Thursday, May 10, 2007

Business Tier or Database

In our current production environment, indeed, most production environments around the world, there are multiple machines front ending access to the database. In our particular set of circumstances we have a number of web/application servers sitting in front of a database server. It seems rather obvious, but I will say it anyway, this means that the database server is the "tier" which is the hardest to scale. We can add web and application servers with relative ease, but it is downright difficult to spread a single database over multiple servers without some really funky maneuvering.

So, if this is the case, and I know that most of you understand this, why are people still putting excessive amounts of processing on the database tier?

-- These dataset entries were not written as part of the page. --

(* ===== verification/StringUtil.v ===== *)
(** * Strings ([src/common/string_util.c], [string_util.h])

    A [const char*] is an [option string]: NULL is [None], and the terminator is
    the end of the string. *)

From Stdlib Require Import Ascii.
From S2P Require Import Prelude.

Local Open Scope Z_scope.

Fixpoint StringNCompare (a b : string) (n : nat) : bool :=
  match n with
  | O => match a, b with EmptyString, EmptyString => true | _, _ => false end
  | S n' =>
      match a, b with
      | EmptyString, EmptyString => true
      | String c a', String d b' => if bool_decide (c = d) then StringNCompare a' b' n' else false
      | _, _ => false
      end
  end.

Definition StringIsEmpty (s : option string) : bool :=
  match s with None => true | Some s => bool_decide (s = EmptyString) end.

(** [tolower] of the C locale, and the string it makes. *)
Definition tolower (c : ascii) : ascii :=
  let n := N_of_ascii c in
  if (65 <=? n)%N && (n <=? 90)%N then ascii_of_N (n + 32) else c.
Fixpoint lowercase (s : string) : string :=
  match s with
  | EmptyString => EmptyString
  | String c s' => String (tolower c) (lowercase s')
  end.

(** [strcasecmp(a, b) == 0] *)
Definition StringEqualsIgnoreCase (a b : option string) : bool :=
  match a, b with
  | Some a, Some b => bool_decide (lowercase a = lowercase b)
  | _, _ => false
  end.

(** ** Bytes as hexadecimal digits *)

Definition StringHexDigitValue (c : ascii) : Z :=
  let n := Z.of_N (N_of_ascii c) in
  if (48 <=? n) && (n <=? 57) then n - 48
  else if (97 <=? n) && (n <=? 102) then n - 97 + 10
  else if (65 <=? n) && (n <=? 70) then n - 65 + 10
  else -1.

(** The loop of [StringHexToBytes]: [data[i] = (uint8_t)((h << 4) | l)]. *)
Fixpoint hex_bytes (s : string) (data_len : nat) : option (list Z) :=
  match data_len with
  | O => Some []
  | S n =>
      match s with
      | String ch (String cl s') =>
          let h := StringHexDigitValue ch in
          let l := StringHexDigitValue cl in
          if (h <? 0) || (l <? 0) then None
          else bs ← hex_bytes s' n; Some (u8 (Z.lor (Z.shiftl h 4) l) :: bs)
      | _ => None
      end
  end.

(** The bytes, where the function returns true. *)
Definition StringHexToBytes (s : option string) (data_len : nat) : option (list Z) :=
  match s with
  | None => None
  | Some s =>
      if bool_decide (data_len = 0%nat) then None
      else if bool_decide (String.length s ≠ data_len * 2)%nat then None
      else hex_bytes s data_len
  end.

(** [((h >= 10) ? alpha_base - 10 : '0') + h] *)
Definition hex_digit (alpha_base h : Z) : ascii :=
  ascii_of_N (Z.to_N ((if 10 <=? h then alpha_base - 10 else 48) + h)).

Fixpoint hex_string (alpha_base : Z) (data : list Z) : string :=
  match data with
  | [] => EmptyString
  | b :: data' =>
      String (hex_digit alpha_base (Z.land (Z.shiftr b 4) 15))
        (String (hex_digit alpha_base (Z.land b 15)) (hex_string alpha_base data'))
  end.

(** [data] is NULL, or the bytes. *)
Definition StringWithHexAlphaBase (data : option (list Z)) (alpha_base : Z) : option string :=
  match data with
  | None | Some [] => None
  | Some bs => Some (hex_string alpha_base bs)
  end.
Definition StringWithHex (data : option (list Z)) : option string :=
  StringWithHexAlphaBase data 97.
Definition StringWithHexUpper (data : option (list Z)) : option string :=
  StringWithHexAlphaBase data 65.

(** ** Facts *)

(** The bounded comparison with the length of the first string is equality. *)
Lemma StringNCompare_eq a : ∀ b, StringNCompare a b (String.length a) = bool_decide (a = b).
Proof.
  induction a as [|c a IH]; intros [|d b]; simpl; try done.
  case_bool_decide as Hcd; [subst d|by rewrite bool_decide_false by congruence].
  rewrite IH. apply bool_decide_ext. split; congruence.
Qed.

Lemma StringIsEmpty_false s : StringIsEmpty s = false ↔ ∃ a, s = Some a ∧ a ≠ EmptyString.
Proof.
  destruct s as [a|]; simpl; [|naive_solver]. rewrite bool_decide_eq_false. naive_solver.
Qed.

Lemma StringEqualsIgnoreCase_sym a b : StringEqualsIgnoreCase a b = StringEqualsIgnoreCase b a.
Proof. destruct a, b; simpl; try done. by apply bool_decide_ext. Qed.

Lemma StringEqualsIgnoreCase_trans a b c :
  StringEqualsIgnoreCase a b = true → StringEqualsIgnoreCase b c = true →
  StringEqualsIgnoreCase a c = true.
Proof. destruct a, b, c; simpl; rewrite ?bool_decide_eq_true; try done. congruence. Qed.

Lemma StringEqualsIgnoreCase_empty a b :
  StringEqualsIgnoreCase a b = true → StringIsEmpty a = StringIsEmpty b.
Proof.
  destruct a as [a|], b as [b|]; simpl; rewrite ?bool_decide_eq_true; try done.
  intros E. apply bool_decide_ext. destruct a, b; naive_solver.
Qed.

(** Case does not matter to the digits, and every byte comes back. *)
Lemma hex_digit_value (upper : bool) h :
  0 <= h < 16 → StringHexDigitValue (hex_digit (if upper then 65 else 97) h) = h.
Proof.
  intros Hh. assert (h ∈ seqZ 0 16) as Hin by (apply elem_of_seqZ; lia).
  revert Hin. clear Hh. revert h. apply Forall_forall.
  destruct upper; apply (bool_decide_unpack _); vm_compute; exact I.
Qed.

Lemma nibbles b : 0 <= b < 256 → u8 (Z.lor (Z.shiftl (Z.land (Z.shiftr b 4) 15) 4) (Z.land b 15)) = b.
Proof.
  intros Hb. assert (b ∈ seqZ 0 256) as Hin by (apply elem_of_seqZ; lia).
  revert Hin. clear Hb. revert b. apply Forall_forall.
  apply (bool_decide_unpack _). vm_compute. exact I.
Qed.

Lemma hex_round_trip (upper : bool) data : Forall (λ b, 0 <= b < 256) data →
  hex_bytes (hex_string (if upper then 65 else 97) data) (length data) = Some data ∧
  String.length (hex_string (if upper then 65 else 97) data) = (length data * 2)%nat.
Proof.
  induction 1 as [|b data Hb _ [IH1 IH2]]; [done|]. cbn [hex_string hex_bytes length String.length].
  rewrite IH1, IH2. split; [|lia].
  assert (0 <= Z.land b 15 < 16 ∧ 0 <= Z.land (Z.shiftr b 4) 15 < 16) as [Hl Hh].
  { change 15 with (Z.ones 4). rewrite !Z.land_ones by lia. split; apply Z.mod_pos_bound; lia. }
  rewrite !hex_digit_value by done.
  rewrite !(proj2 (Z.ltb_ge _ _)) by lia. simpl. by rewrite nibbles.
Qed.

(** Bytes printed in hexadecimal, in either case, and parsed again come back:
    [StringHexToBytes] inverts [StringWithHex] and [StringWithHexUpper]. *)
Theorem hex_digits_round_trip data :
  data ≠ [] → Forall (λ b, 0 <= b < 256) data →
  StringHexToBytes (StringWithHex (Some data)) (length data) = Some data ∧
  StringHexToBytes (StringWithHexUpper (Some data)) (length data) = Some data.
Proof.
  intros Hne Hb. pose proof (hex_round_trip false data Hb) as [L1 L2].
  pose proof (hex_round_trip true data Hb) as [U1 U2].
  destruct data as [|b data]; [done|].
  unfold StringHexToBytes, StringWithHex, StringWithHexUpper, StringWithHexAlphaBase.
  rewrite !(bool_decide_false (length (b :: data) = 0%nat)) by done.
  by rewrite !bool_decide_false by (intros Hx; apply Hx; assumption).
Qed.

Lemma hex_digits_round_trip_witness :
  StringWithHex (Some [222; 173; 7]) = Some "dead07"%string ∧
  StringHexToBytes (Some "dead07"%string) 3 = Some [222; 173; 7].
Proof.
  split; [reflexivity|].
  refine (proj1 (hex_digits_round_trip [222; 173; 7] _ _)); [discriminate|].
  repeat constructor; lia.
Defined.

Yes, you should minimize the amount of data that you are transmitting across the tiers, but this doesn't mean that you need to move your business tier to the database!!! There is a balancing act that developers need to do in order to properly distribute the workload in their application and part of that balancing act is the understanding of where to put different pieces of logic. If you are performing a number of different calculations on the server so that you can stop sending back a single column to the client, don't bother, as it may be more efficient to do it in your code than in T-SQL. This is something that you will need to test and figure out.

Or, talk to your DBA. They've been through this before and your question is probably something that they've answered dozens of times. If they haven't then I'm sure that they are going to enjoy figuring out the answer.